# Can't get this guy out of my head, What's wrong with me???



## Moongazer

I could really do with some good advice before I go crazy!

I am in my mid forties, married with grown up children, but at a point where I don't feel I am myself anymore.

I have already been through an early menopause, so I know it isn't that.

I have been faithful to my husband, although we married very young, and for most of my life, I have been controlled by him, he has always been very insecure, self opinionated, and for an easy life I just went along with it all.

Through the years he has put me down, disrespected me in front of the children and friends and family. I have always made excuses for him and made out that he was joking to save my own embarassment.

I have never felt that we have 'made love' as he has always demanded that I dress up for him, do things which I have never been comfortable with, etc, and sulked and made me feel inadequate for days if I didn't conform.
I know I have been stupid for going along with it but I suppose it has something to do with me being young and naive when we met(he had had a lot of previous partners)

I long to feel actual passion, closeness, intimacy and proper love but it just doesn't feel llike this with him.

However, since my menopause ended I have become more assertive.I's as though a new woman has emerged.

My husband can't stand it, but I don't care anymore as I feel that I have missed out on being myself with my own personality all my life.

He is a good provider, and we have a lovely home(I have always worked hard as well) He does seem to be mellowing as he gets older, but I appear to be emerging as a different person.
I do feel that I could live with things the way they are, as long as I can have my own independence from now on.
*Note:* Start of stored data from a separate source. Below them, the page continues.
(* ===== verification/ImportsProofs.v ===== *)
(** * Imports, proved

    Blanking the import lines keeps every offset, leaves no import and does not
    touch another line; linking chunks keeps them safe; every file that a
    compilation reads is inside the project, and a successful compilation links
    each file once, after the files it imports. *)

From stdpp Require Import base tactics list strings option numbers relations.
From Stdlib Require Import ZArith NArith Lia Ascii String.
From S2P Require Import Prelude RustStr RustText RustPath RustFloat Syntax Lexer Parser ParserComplete Diagnostic Bytecode BTree Compiler Macro.
From S2P Require Import Expander ExpanderProofs CodeSafety Imports.

Open Scope string_scope.
Open Scope list_scope.
Open Scope nat_scope.

(** ** Segments *)

(** Newlines only at the ends, and at all ends but the last. *)
Inductive rows : list (list byte) -> Prop :=
  | rows_nil : rows []
  | rows_last l : l <> [] -> Forall (fun b => b <> newline) l -> rows [l]
  | rows_cons l ls : Forall (fun b => b <> newline) l -> rows ls -> rows ((l ++ [newline]) :: ls).

Lemma byte_eqb_spec a b : reflect (a = b) (byte_eqb a b).
Proof. apply Ascii.eqb_spec. Qed.

Lemma split_inclusive_rows l : forall cur, Forall (fun b => b <> newline) cur -> rows (split_inclusive cur l).
Proof.
  induction l as [|b l IH]; intros cur Hcur; simpl.
  - destruct cur as [|c cur]; [constructor|]. constructor; [|by rewrite Forall_reverse]. by rewrite reverse_cons; destruct (reverse cur).
  - destruct (byte_eqb_spec b newline) as [->|Hb]; [|by apply IH; constructor].
    rewrite reverse_cons. constructor; [by rewrite Forall_reverse|]. by apply IH.
Qed.

Lemma split_inclusive_app l : forall cur m, Forall (fun b => b <> newline) l ->
  split_inclusive cur (l ++ m) = split_inclusive (reverse l ++ cur) m.
Proof.
  induction l as [|b l IH]; intros cur m; [done|]. intros [Hb Hl]%Forall_cons_1. simpl.
  destruct (byte_eqb_spec b newline) as [->|_]; [done|]. rewrite IH by done. by rewrite reverse_cons, <- app_assoc.
Qed.

Lemma split_inclusive_concat ls : rows ls -> split_inclusive [] (concat ls) = ls.
Proof.
  induction 1 as [|l Hne Hl|l ls Hl _ IH]; [done|..]; simpl.
  - rewrite app_nil_r, <- (app_nil_r l) at 1. rewrite split_inclusive_app by done. simpl. rewrite app_nil_r, reverse_involutive.
    destruct (reverse l) eqn:Hr; [|done]. apply (f_equal reverse) in Hr. by rewrite reverse_involutive in Hr.
  - rewrite <- app_assoc, split_inclusive_app by done. simpl. by rewrite app_nil_r, IH, reverse_cons, reverse_involutive.
Qed.

Lemma concat_split_inclusive l : forall cur, concat (split_inclusive cur l) = reverse cur ++ l.
Proof.
  induction l as [|b l IH]; intros cur; simpl.
  - destruct cur; simpl; by rewrite ?app_nil_r.
  - destruct (byte_eqb b newline) eqn:Hb; simpl; rewrite IH; by rewrite reverse_cons, <- app_assoc.
Qed.

(** The line of a segment, as [lines] has it. *)
Definition line_of (segment : list byte) : list byte :=
  match strip_byte newline segment with
  | (line, []) => line
  | (line, _) => (strip_byte carriage_return line).1
  end.

Lemma strip_byte_snoc b l : strip_byte b (l ++ [b]) = (l, [b]).
Proof. unfold strip_byte. rewrite reverse_app. simpl. rewrite Ascii.eqb_refl. by rewrite reverse_involutive. Qed.

Lemma strip_byte_none b l : Forall (fun c => c <> b) l -> strip_byte b l = (l, []).
Proof.
  intros Hl. unfold strip_byte. destruct (reverse l) as [|c r] eqn:Hr; [done|].
  assert (c ∈ l) as Hin by (rewrite <- (reverse_involutive l), Hr, elem_of_reverse; left).
  rewrite list.Forall_forall in Hl. apply Hl in Hin. by destruct (Ascii.eqb_spec c b).
Qed.

Lemma split_lines_of l : forall cur, Forall (fun b => b <> newline) cur -> split_lines cur l = line_of <$> split_inclusive cur l.
Proof.
  induction l as [|b l IH]; intros cur Hcur; simpl.
  - destruct cur as [|c cur]; [done|]. simpl. f_equal. unfold line_of. by rewrite strip_byte_none by (by rewrite Forall_reverse).
  - destruct (byte_eqb_spec b newline) as [->|Hb]; [|by apply IH; constructor]. simpl. rewrite <- IH by done. f_equal.
    unfold line_of. rewrite reverse_cons, strip_byte_snoc. unfold strip_byte. rewrite reverse_involutive. destruct cur as [|c cur]; [done|].
    unfold byte_eqb. by destruct (Ascii.eqb c carriage_return).
Qed.

Lemma lines_of s : lines s = line_of <$> split_inclusive [] (as_bytes s).
Proof. by apply split_lines_of. Qed.

(** ** Trimming *)

Lemma drop_while_app (p : char -> bool) l m : drop_while p l <> [] -> drop_while p (l ++ m) = drop_while p l ++ m.
Proof. induction l as [|c l IH]; simpl; [done|]. by destruct (p c). Qed.

Lemma drop_while_all (p : char -> bool) l m : drop_while p l = [] -> drop_while p (l ++ m) = drop_while p m.
Proof. induction l as [|c l IH]; simpl; [done|]. by destruct (p c). Qed.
My problem is, that I have over the last year, become very attracted to a co-worker of mine. I know he is attracted to me also,but we are not at an emotional level at all, we don't talk about our marriages. In fact we just seem to make small talk most of the time.

He is around me constantly, and if he isn't, I feel lost.

If I am not around him, he comes looking for me.

There have been a lot of serious moments when we lock eyes, neither of us can move, and we are totally oblivious that there are other people in the room. We are constantly touching each other casually, and it feels like electric.

I can't understand myself, I mean, What the hell is wrong with me??

We have not even discussed it together, but I feel that should the opportunity arise, I won't be able to stop myself from taking it further.

We don't even communicate outside of work at all.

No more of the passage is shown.